In the United States, aren't Nurse Practitioner and Physician Assistant a "direct assault" on medical doctors? I assume these roles were created in a pushback at the expense of medical doctors.
> And further, most other (cognitive) professionals are not subject to 'age shaming' and discounting of experience.
I am of two minds about this comment. TL;DR: "Yeah, but..." One thing that I have noticed in my career: Most people can pump out much more code and work longer hours when they are young. Then, when they get a bit older and/or start a family (and usually want better work/life balance), they start to play the "experience" card, which rarely translates into higher realised economic productivity. Yes, most young devs write crap code, but they can write a lot of it. If you can find good young devs, they are way cheaper and faster than experience devs. I write that sentence with the controversial view that most businesses don't need amazing/perfect software; they just need "good enough" (which talented juniors can more than provide).
When young people learn that I am a software developer, their eyes light up (thinking that I make huge money working for FAANG). Frequently, they ask if they should also become a software developer. I tell them no, because this industry requires constant self-learning that is very hard to sustain after 40. Then, you become a target for layoffs, and getting re-employed after 40 as a software dev can be very tough.
> These expensive toys will inevitably introduce catastrophic level bugs and security vulnerabilities into critical infrastructure software. Right now, most of Microsoft's product offerings, like GitHub and Office, are critical infrastructure software.

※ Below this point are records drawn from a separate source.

Lemma scan_inventory_slots inventory : forall st,
  exists st', scan_inventory st inventory = Ok st'
    /\ title_slot st' =
         keep_or (title_slot st) (first_font is_title_shape (shapes_of inventory))
    /\ body_slot st' =
         keep_or (body_slot st) (first_font is_body_shape (shapes_of inventory)).
Proof.
  induction inventory as [|[k sl] rest IH]; intros st; simpl.
  - exists st. split; [reflexivity|].
    split; [destruct (title_slot st) | destruct (body_slot st)]; reflexivity.
  - destruct (scan_slide_slots sl st) as (st1 & E1 & Ht1 & Hb1).
    rewrite E1. simpl bind_result.
    destruct (IH st1) as (st2 & E2 & Ht2 & Hb2).
    exists st2. split; [exact E2|].
    unfold shapes_of in *. simpl. rewrite !first_font_app.
    rewrite Ht2, Hb2, Ht1, Hb1, !keep_or_assoc. split; reflexivity.
Qed.

Lemma build_config_slots template_path st :
  build_config template_path st =
    {| title_font := style_of (title_slot st) true "HPE Graphik Semibold";
       body_font := style_of (body_slot st) false "HPE Graphik";
       source_template := Some (Path.str template_path) |}.
Proof.
  unfold build_config, title_slot, body_slot, style_of.
  destruct (PyStr.truthy (or_empty (title_font_name st)));
    destruct (PyStr.truthy (or_empty (body_font_name st))); reflexivity.
Qed.
End scan_facts.

Lemma extract_styles_exists_raises env template_dir content_template e :
  exists_error env (template_path_of template_dir content_template) = Some e ->
  extract_styles env template_dir content_template = Raise e.
Proof.
  intros H. unfold extract_styles, template_path_exists.
  fold (template_path_of template_dir content_template). rewrite H. reflexivity.
Qed.

Lemma extract_styles_after_exists env template_dir content_template :
  let template_path := template_path_of template_dir content_template in
  exists_error env template_path = None ->
  extract_styles env template_dir content_template =
    if negb (template_exists env template_path) then Ok get_hpe_default_style
    else
      try_except
        (bind_result (import_inventory env) (fun extract_text_inventory =>
         bind_result (extract_text_inventory template_path) (fun inventory =>
         bind_result (scan_inventory no_fonts inventory) (fun st =>
         Ok (build_config template_path st)))))
        (fun e => is_ImportError e || is_Exception e)
        (fun e => if is_ImportError e then Ok get_hpe_default_style
                  else Ok get_hpe_default_style).
Proof.
  intros template_path H. unfold extract_styles, template_path_exists.
  fold (template_path_of template_dir content_template). fold template_path.
  rewrite H. reflexivity.
Qed.




Lemma extract_styles_scan env template_dir content_template f inventory :
  let template_path := template_path_of template_dir content_template in
  exists_error env template_path = None ->
  template_exists env template_path = true ->
  import_inventory env = Ok f ->
  f template_path = Ok inventory ->
  extract_styles env template_dir content_template =
    Ok {| title_font :=
            style_of (first_font is_title_shape (shapes_of inventory))
              true "HPE Graphik Semibold";
          body_font :=
            style_of (first_font is_body_shape (shapes_of inventory))
              false "HPE Graphik";
          source_template := Some (Path.str template_path) |}.
Proof.
  intros template_path Hx He Hi Hf.
  rewrite (extract_styles_after_exists _ _ _ Hx). fold template_path.
  rewrite He, Hi. simpl. rewrite Hf. simpl.
  destruct (scan_inventory_slots inventory no_fonts) as (st & Es & Ht & Hb).
  rewrite Es. simpl. rewrite build_config_slots, Ht, Hb. reflexivity.
Qed.

Lemma first_font_shapes_app cat (inventory more : Inventory.t) :
  first_font cat (shapes_of (inventory ++ more)) =
    keep_or (first_font cat (shapes_of inventory)) (first_font cat (shapes_of more)).
Proof. unfold shapes_of. rewrite map_app, concat_app. apply first_font_app. Qed.

(** ** The first match, and what the scan keeps *)

Lemma in_names_has_type (types : list string) (s : Inventory.ShapeData) :
  in_names (Inventory.placeholder_type s) types = true <-> has_type types s.
Proof.
  unfold in_names, has_type.
  destruct (Inventory.placeholder_type s) as [t|].
  - rewrite existsb_exists. split.
    + intros (y & Hy & E). apply String.eqb_eq in E. subst y.
      exists t. split; [reflexivity|]. apply list_elem_of_In, Hy.
    + intros (y & [= <-] & Hy). exists t. split; [apply list_elem_of_In, Hy|].
      apply String.eqb_refl.
  - split; [discriminate|]. intros (y & E & _). discriminate E.
Qed.

Lemma first_run_leads (s : Inventory.ShapeData) (p : Inventory.ParagraphData)
    (n : string) :
  leads_with_font s p n ->
  first_run s = Some (n, Inventory.bold p, color_of (Inventory.color p)).
Proof.
  intros ((ps & Hp) & Hn & Hne). unfold first_run, color_value.
  rewrite Hp, Hn, parse_color_eq. cbn [or_empty].
  destruct n; [contradiction|]. reflexivity.
Qed.

Lemma first_run_none (s : Inventory.ShapeData) :
  (forall p n, ~ leads_with_font s p n) -> first_run s = None.
Proof.
  intros H. unfold first_run.
  destruct (Inventory.paragraphs s) as [|p ps] eqn:Hp; [reflexivity|].
  destruct (Inventory.font_name p) as [n|] eqn:Hn; [|reflexivity].
  destruct n as [|c n]; [reflexivity|].
  exfalso. apply (H p (String c n)). split; [exists ps; exact Hp|].
  split; [exact Hn | discriminate].
Qed.

Lemma first_font_no_match (types : list string) (l : list Inventory.ShapeData) :
  no_match types l ->
  first_font (fun s => in_names (Inventory.placeholder_type s) types) l = None.
Proof.
  induction l as [|s l IH]; intros H; [reflexivity|]. cbn [first_font].
  assert (Hs : (if in_names (Inventory.placeholder_type s) types
                then first_run s else None) = None).
  { destruct (in_names (Inventory.placeholder_type s) types) eqn:E;
      [|reflexivity].
    apply first_run_none. intros p n. apply (H s p n); [left|].
    apply in_names_has_type, E. }
  rewrite Hs. apply IH. intros s' p n Hin. apply H. right. exact Hin.
Qed.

So nothing new? Just this/last month, it seems like the multi-select "open/close" button in the GitHub PR UI was just straight up broken. No one seemed to have noticed until I opened a bug report, and it continued being broken for weeks before they finally fixed it. Not the first time I encounter this on Microsoft properties, they seem to constantly push out broken shit, and no one seem to even notice until some sad user (like me) happens to stumble across it.

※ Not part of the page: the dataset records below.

(** ** The preset locations *)

(** Every preset location passes the coordinate check: fetching for it
    sends a request and never raises the coordinate error. *)
Theorem presets_pass_validation
    (json_loads : string -> option pyval) (server : Upstream) name lat lon :
  In (name, lat, lon) DEFAULT_PRESETS ->
  coordinates_valid lat lon = true
  /\ exists out sent,
       fetch_smhi json_loads server lat lon = (out, sent)
       /\ sent <> []
       /\ forall a b, out <> Raise (InvalidCoordinates a b).
Proof.
  intros Hin.
  assert (Hok : coordinates_valid lat lon = true).
  { unfold DEFAULT_PRESETS in Hin. cbn [In] in Hin.
    repeat (destruct Hin as [[= <- <- <-]|Hin]; [vm_compute; reflexivity|]).
    contradiction. }
  split; [exact Hok|].
  unfold fetch_smhi. rewrite Hok. cbn [negb]. unfold Session_get.
  fold (smhi_url lat lon). fold smhi_retry.
  destruct (urlopen_sends smhi_retry (total smhi_retry) "GET" (smhi_url lat lon)
              server [] eq_refl) as (r & k & _ & ->).
  eexists _, _. split; [reflexivity|]. split; [discriminate|].
  intros a b. cbn [bind].
  destruct (raise_for_status r); [discriminate|].
  destruct (negb _); [discriminate|].
  destruct (json_loads _); discriminate.
Qed.

Lemma presets_pass_validation_witness :
  coordinates_valid 63.8258 20.2630 = true
  /\ exists out sent,
       fetch_smhi loads_empty_object flaky_upstream 63.8258 20.2630 = (out, sent)
       /\ sent <> []
       /\ forall a b, out <> Raise (InvalidCoordinates a b).
Proof.
  apply (presets_pass_validation loads_empty_object flaky_upstream "Umeå").
  right; right; right; left. reflexivity.
Defined.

Have you considered contributing to the Free Software Movement?
I am speculating that this "AI Revolution" may lead to some revitalization of the movement as it would allow individual contributors the ability to compete on the same levels as proprietary software providers who previously had to employ legions of developers to create their software.
Considered but that'll probably only happen once I've alternative sources of income lined up that doesn't shackle my IP contributions off hours to my employers, which means bringing in enough to get a couple hours with an attorney that knows what they are doing. I am not one. I have merely read some books on it.
I started coding at a young age, but entered the professional world in 2012, just like you. I feel the same. I just can't come to grips with the fact that the goal is not to write good software anymore, but to get something, anything out the door on which we can then sell by marketing it based on stuff it doesn't do yet (but it will, we promise!) so that we can make more money and fake making something "new" again (putting a textbox and a button, and hooking it up to an LLM api). Software is nowadays assumed to not work properly. And we're not allowed to fix it anymore!
I feel the same way today, but I got started around 2012 professionally. I wonder how much of this is just our fading optimism after seeing how shit really works behind the scenes, and how much the industry itself is responsible for it. I know we're not the only two people feeling this way either, but it seems all of us have different timescales from when it turned from "enjoyable" to "get me out of here".